Exact reproduction required: the lines below from the line with "What the collaborators" to the line with "grades by module", both ends included, and no others.

____ Data extracts

(** * A phase-routed conversational workflow: model and verified properties

    Shallow embedding of [src/workflow/workflow.py], [src/app.py],
    [src/models/schemas.py] and [src/services/session_store.py].

    The language model, the two tool nodes and the JSON decoder are external
    collaborators: they are fields of the [Workflow] record (the Python
    object [self]) and every theorem quantifies over them.  Collaborators may
    fail and may keep state of their own, so node functions live in a small
    state-and-exception monad over an abstract world. *)

From stdpp Require Import gmap strings list fin_maps.
From Stdlib Require Import ZArith Lia.

Set Warnings "-register-all".

Open Scope string_scope.
Open Scope list_scope.

(** ** Python values used by the program *)

(** Exceptions that the modelled code can raise. *)
Inductive exn : Type :=
| CollaboratorError (what : string)
| IndexError
| KeyError (key : string)
| GraphRecursionError
| HTTPException (status_code : Z) (detail : string).

Inductive result (A : Type) : Type :=
| Ok (a : A)
| Raise (e : exn).
Arguments Ok {A} a.
Arguments Raise {A} e.

(** State-and-exception monad over the collaborators' world [W]. *)
Definition M (W A : Type) : Type := W -> result A * W.

Definition ret {W A} (a : A) : M W A := fun w => (Ok a, w).
Definition raise {W A} (e : exn) : M W A := fun w => (Raise e, w).
Definition bind {W A B} (m : M W A) (k : A -> M W B) : M W B :=
  fun w => match m w with
           | (Ok a, w') => k a w'
           | (Raise e, w') => (Raise e, w')
           end.

Declare Scope py_scope.
Delimit Scope py_scope with py.
Notation "'let*' x ':=' m 'in' k" := (bind m (fun x => k))
  (at level 10, x name, m at level 100, k at level 200) : py_scope.

(** A dictionary slot read with [d.get(k)]: [None] when the key is absent,
    otherwise the stored value, which may itself be Python's [None]. *)
Definition dict_get {A} (slot : option (option A)) : option A :=
  match slot with
  | Some v => v
  | None => None
  end.

(** [x is None] and [x is not None]. *)
Definition is_None {A} (x : option A) : bool :=
  match x with None => true | Some _ => false end.

Definition is_not_None {A} (x : option A) : bool := negb (is_None x).

(** Decoded JSON, as returned by [json.loads]. *)
Inductive json : Type :=
| JNull
| JBool (b : bool)
| JNumber (n : Z)
| JString (s : string)
| JArray (items : list json)
| JObject (members : list (string * json)).

(** ** models/schemas.py *)

Record UserProfile : Type := {
  first_name : string;
  last_name : string;
  national_id : string;
  gender : string;
  date_of_birth : string;
  hmo : string;
  insurance_tier : string
}.

Record ChatMessage : Type := {
  cm_role : string;
  cm_content : string;
  cm_timestamp : Z
}.

Record ChatRequest : Type := {
  req_message : string;
  req_user_profile : option UserProfile;
  req_conversation_history : list ChatMessage;
  req_phase : string;
  req_debug : bool
}.

Record ChatResponse : Type := {
  resp_message : string;
  resp_user_profile : option UserProfile;
  resp_phase : string;
  resp_requires_confirmation : bool
}.

Record ChatSession : Type := {
  session_id : string;
  conversation_history : list ChatMessage;
  cs_user_profile : option UserProfile;
  current_phase : string;
  created_at : Z;
  last_activity : Z
}.

(** ** Conversation messages (langchain's message classes) *)

Record ToolCall : Type := {
  tc_name : string;
  tc_args : string;
  tc_id : string
}.

(** Message content is a string or a list of content blocks. *)
Inductive Content : Type :=
| Text (s : string)
| Blocks (parts : list string).

(** What a chat model returns: the payload of an [AIMessage]. *)
Record AIMessageData : Type := {
  ai_content : Content;
  ai_tool_calls : list ToolCall;
  ai_id : option string
}.

Inductive BaseMessage : Type :=
| HumanMessage (content : Content) (id : option string)
| AIMessage (data : AIMessageData)
| ToolMessage (content : Content) (tool_call_id : string) (id : option string)
| SystemMessage (content : Content) (id : option string).

Definition msg_id (m : BaseMessage) : option string :=
  match m with
  | HumanMessage _ i => i
  | AIMessage d => ai_id d
  | ToolMessage _ _ i => i
  | SystemMessage _ i => i
  end.

Definition msg_content (m : BaseMessage) : Content :=
  match m with
  | HumanMessage c _ => c
  | AIMessage d => ai_content d
  | ToolMessage c _ _ => c
  | SystemMessage c _ => c
  end.

(** [isinstance(m, AIMessage)] and [isinstance(m, HumanMessage)]. *)
Definition is_AIMessage (m : BaseMessage) : bool :=
  match m with AIMessage _ => true | _ => false end.

Definition is_HumanMessage (m : BaseMessage) : bool :=
  match m with HumanMessage _ _ => true | _ => false end.

(** [hasattr(m, 'tool_calls') and m.tool_calls]: the attribute exists on
    assistant messages only, and a list is truthy when it is not empty. *)
Definition has_tool_calls (m : BaseMessage) : bool :=
  match m with
  | AIMessage d => match ai_tool_calls d with [] => false | _ :: _ => true end
  | _ => false
  end.

(** ** workflow/workflow.py: the state threaded through the graph *)

(** [WorkflowState] is a [TypedDict]; [user_profile] and [phase] are read
    with [state.get], so a slot may be absent or hold [None]. *)
Record WorkflowState : Type := {
  ws_messages : list BaseMessage;
  ws_user_profile : option (option UserProfile);
  ws_phase : option (option string)
}.

(** The dictionary a node returns: keys it does not mention are [None]. *)
Record Update : Type := {
  u_messages : list BaseMessage;
  u_user_profile : option (option UserProfile);
  u_phase : option (option string)
}.

(** Modelled from the spec: the [add_messages] reducer attached to the
    [messages] channel is imported from the graph library and is not part of
    the sources.  The spec describes it as an append-only merge keyed by
    message identity, so that merging the same messages again changes
    nothing, while a node that answers with the same content once more adds
    a message once more (51 tool-call-only responses in a row are 51
    messages).  Identity is therefore more than content.  A message that
    brings an id is filed under it; a message without id receives an
    identity of its own when it enters the state, here its serial number
    there, and keeps it from then on. *)
Inductive Identity : Type :=
| Given (id : string)
| Generated (serial : nat).

#[global] Instance Identity_eq_dec : EqDecision Identity.
Proof. solve_decision. Defined.

(** Modelled from the spec: a message as the reducer handles it, with the
    serial number it has received if it entered the state before. *)
Record Tracked : Type := {
  tracked_message : BaseMessage;
  tracked_serial : option nat
}.

(** Modelled from the spec: the identity of a message, if it has one. *)
Definition identity_of (t : Tracked) : option Identity :=
  match msg_id (tracked_message t) with
  | Some i => Some (Given i)
  | None => Generated <$> tracked_serial t
  end.

(** Modelled from the spec: some message of the list has the identity. *)
Definition identity_present (i : Identity) (l : list Tracked) : bool :=
  existsb (fun t => bool_decide (identity_of t = Some i)) l.

(** Modelled from the spec: one message of the merge.  A message whose
    identity is already present is not added again; any other message is
    appended at the end, after receiving its serial number if it had no
    identity.  The second component is the message as the merge leaves
    it. *)
Definition merge_message (acc : list Tracked) (t : Tracked) : list Tracked * Tracked :=
  match identity_of t with
  | Some i => (if identity_present i acc then acc else acc ++ [t], t)
  | None =>
      let t' := {| tracked_message := tracked_message t;
                   tracked_serial := Some (length acc) |} in
      (acc ++ [t'], t')
  end.
(** * The grading pipeline of [backend/controllers/gradingController.js]

    A shallow embedding of the refactored ("check-first") controller: the
    request handler [gradeSubmission], the AI grading step
    [performCustomGrading], the file scanner [findCodeFiles] and the status
    banding [getGradingStatus].

    JavaScript numbers are IEEE 754 binary64 values; they are modelled by the
    primitive floats of the kernel, so the arithmetic below rounds as the
    program does.  Strings are modelled by [string]; the store is the list of
    rows of the [review] table in insertion order; the file system maps a
    workspace path to the tree checked out there.

    The handler is asynchronous, but awaits every call before the next, so
    one request is a sequential computation over the world it runs in; it
    is modelled in a monad of state and exceptions.  The calls that leave
    the process (store, clone, directory listing, file read, scoring
    service, removal of the workspace) are recorded in a trace, which the
    program does not have: it is there to state which calls a request
    makes.  What the collaborators answer is an input of the model.  The
    [console] output is left out, and times are integers read from a clock
    that moves at every reading.

    The first part of the development is about lines 1 to 345 of the file.
    What follows them there, an earlier version of the controller that
    grades by module number, is modelled apart, in [Legacy].  The modules
    the controller requires and that are outside the file
    ([grading-engine/cloner], [grading-engine/utils/aiHelper], the module
    handlers, the store client) are modelled by their contracts, as said at
    each of them.

    Two more files are covered in part: the text extraction of
    [backend/services/notionService.js], in [Notion], and the two
    computations of [frontend/src/components/Dashboard.jsx] on the reviews
    of the store, in [Dashboard]. *)

From Stdlib Require Import ZArith Lia String Ascii List Bool Uint63 Floats.
From stdpp Require Import gmap strings list pretty.
Lemma from_border_keeps (fromBorder : Z) (data : Data) (g : Random) (w : World) :
  in_unit g ->
  d_age (fst (from_border fromBorder data g w)) = d_age data
  /\ d_tickCount (fst (from_border fromBorder data g w)) = d_tickCount data
  /\ in_unit (snd (from_border fromBorder data g w)).
Proof.
  intros Hg. unfold from_border.
  destruct (0 <? fromBorder); [|split; [reflexivity|split; [reflexivity|exact Hg]]].
  assert (Hbg : in_unit (snd (if fromBorder =? 5 then random 1 4 g
                                else (fromBorder, g)))).
  { destruct (fromBorder =? 5); [|exact Hg].
    unfold random, Math_random. cbn [snd]. apply in_unit_tail. exact Hg. }
  cbv zeta.
  repeat match goal with
         | |- context [if ?b =? ?c then _ else _] => destruct (b =? c)
         end;
    cbn [fst snd d_age d_tickCount];
    (split; [reflexivity|split; [reflexivity|]]);
    first [exact Hbg
          | unfold random at 1, Math_random at 1; cbn [snd];
            apply in_unit_tail; exact Hbg].
Qed.

(** X4: people asked to come from a border get one coordinate forced and
    the other left unset: [fromBorder] 1 (top) gives y in [0, 10], 3 (left)
    gives x in [0, 10], 2 (bottom) gives y in [height - 11, height] and
    4 (right) gives x in [width - 11, width], the upper end being reached
    when the draw is so close to 1 that the sum rounds up; 5 picks one of the
    four, or none when [random(1, 4)] rounds up to 5.  For any other value
    nothing is forced and no random number is drawn. *)
Theorem from_border_forces_one_coordinate (fromBorder : Z) (data : Data)
    (g : Random) (w : World) :
  in_unit g -> d_x data = None -> d_y data = None ->
  11 <= width w <= 2 ^ 53 -> 11 <= height w <= 2 ^ 53 ->
  let d' := fst (from_border fromBorder data g w) in
  (fromBorder = 1 -> at_top d')
  /\ (fromBorder = 2 -> at_bottom w d')
  /\ (fromBorder = 3 -> at_left d')
  /\ (fromBorder = 4 -> at_right w d')
  /\ (fromBorder = 5 ->
      at_top d' \/ at_bottom w d' \/ at_left d' \/ at_right w d' \/ d' = data)
  /\ (fromBorder <= 0 \/ 5 < fromBorder ->
      from_border fromBorder data g w = (data, g)).
Proof.
  intros Hg Hx Hy Hwidth Hheight d'.
  assert (Htop : forall g0, in_unit g0 ->
             at_top {| d_age := d_age data; d_tickCount := d_tickCount data;
                       d_x := d_x data; d_y := Some (fst (random 0 10 g0)) |}).
  { intros g0 Hg0. split; [exact Hx|]. eexists. split; [reflexivity|].
    apply random_range_0; [exact Hg0|lia]. }
  assert (Hbottom : forall g0, in_unit g0 ->
             at_bottom w
               {| d_age := d_age data; d_tickCount := d_tickCount data;
                  d_x := d_x data;
                  d_y := Some (fst (random (height w - 10 - 1) (height w - 1) g0)) |}).
  { intros g0 Hg0. split; [exact Hx|]. eexists. split; [reflexivity|].
    pose proof (proj1 (random_range (height w - 10 - 1) (height w - 1) g0 Hg0
                         ltac:(lia) ltac:(lia))). cbn [d_y]. lia. }
  assert (Hleft : forall g0, in_unit g0 ->
             at_left {| d_age := d_age data; d_tickCount := d_tickCount data;
                        d_x := Some (fst (random 0 10 g0)); d_y := d_y data |}).
  { intros g0 Hg0. split; [exact Hy|]. eexists. split; [reflexivity|].
    apply random_range_0; [exact Hg0|lia]. }
  assert (Hright : forall g0, in_unit g0 ->
             at_right w
               {| d_age := d_age data; d_tickCount := d_tickCount data;
                  d_x := Some (fst (random (width w - 10 - 1) (width w - 1) g0));
                  d_y := d_y data |}).
  { intros g0 Hg0. split; [exact Hy|]. eexists. split; [reflexivity|].
    pose proof (proj1 (random_range (width w - 10 - 1) (width w - 1) g0 Hg0
                         ltac:(lia) ltac:(lia))). cbn [d_x]. lia. }
  subst d'. split; [|split; [|split; [|split; [|split]]]].
  - intros ->. apply (Htop g Hg).
  - intros ->. apply (Hbottom g Hg).
  - intros ->. apply (Hleft g Hg).
  - intros ->. apply (Hright g Hg).
  - intros ->. unfold from_border. cbn [Z.ltb Z.eqb Z.compare Pos.compare Pos.compare_cont Pos.eqb].
    destruct (random_range 1 4 g Hg ltac:(lia) ltac:(reflexivity)) as [Hb Hg'].
    set (b := fst (random 1 4 g)) in *. set (g' := snd (random 1 4 g)) in *.
    cbv zeta. cbn [fst snd].
    destruct (Z.eqb_spec b 1) as [_|N1]; [left; apply (Htop g' Hg')|].
    destruct (Z.eqb_spec b 2) as [_|N2]; [right; left; apply (Hbottom g' Hg')|].
    destruct (Z.eqb_spec b 3) as [_|N3]; [right; right; left; apply (Hleft g' Hg')|].
    destruct (Z.eqb_spec b 4) as [_|N4];
      [right; right; right; left; apply (Hright g' Hg')|].
    right; right; right; right. reflexivity.
  - intros Hout. unfold from_border.
    destruct (Z.ltb_spec 0 fromBorder) as [Hpos|_]; [|reflexivity].
    destruct Hout as [Hn|Hbig]; [lia|].
    destruct (Z.eqb_spec fromBorder 5) as [E|_]; [lia|]. cbv zeta. cbn [fst snd].
    repeat match goal with
           | |- context [if ?b =? ?c then _ else _] =>
               destruct (Z.eqb_spec b c) as [E|_]; [lia|]
           end.
    reflexivity.
Qed.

________

■ **Exercise answer**:
    makes.  What the collaborators answer is an input of the model.  The
    [console] output is left out, and times are integers read from a clock
    that moves at every reading.

    The first part of the development is about lines 1 to 345 of the file.
    What follows them there, an earlier version of the controller that
    grades by module number, is modelled apart, in [Legacy].  The modules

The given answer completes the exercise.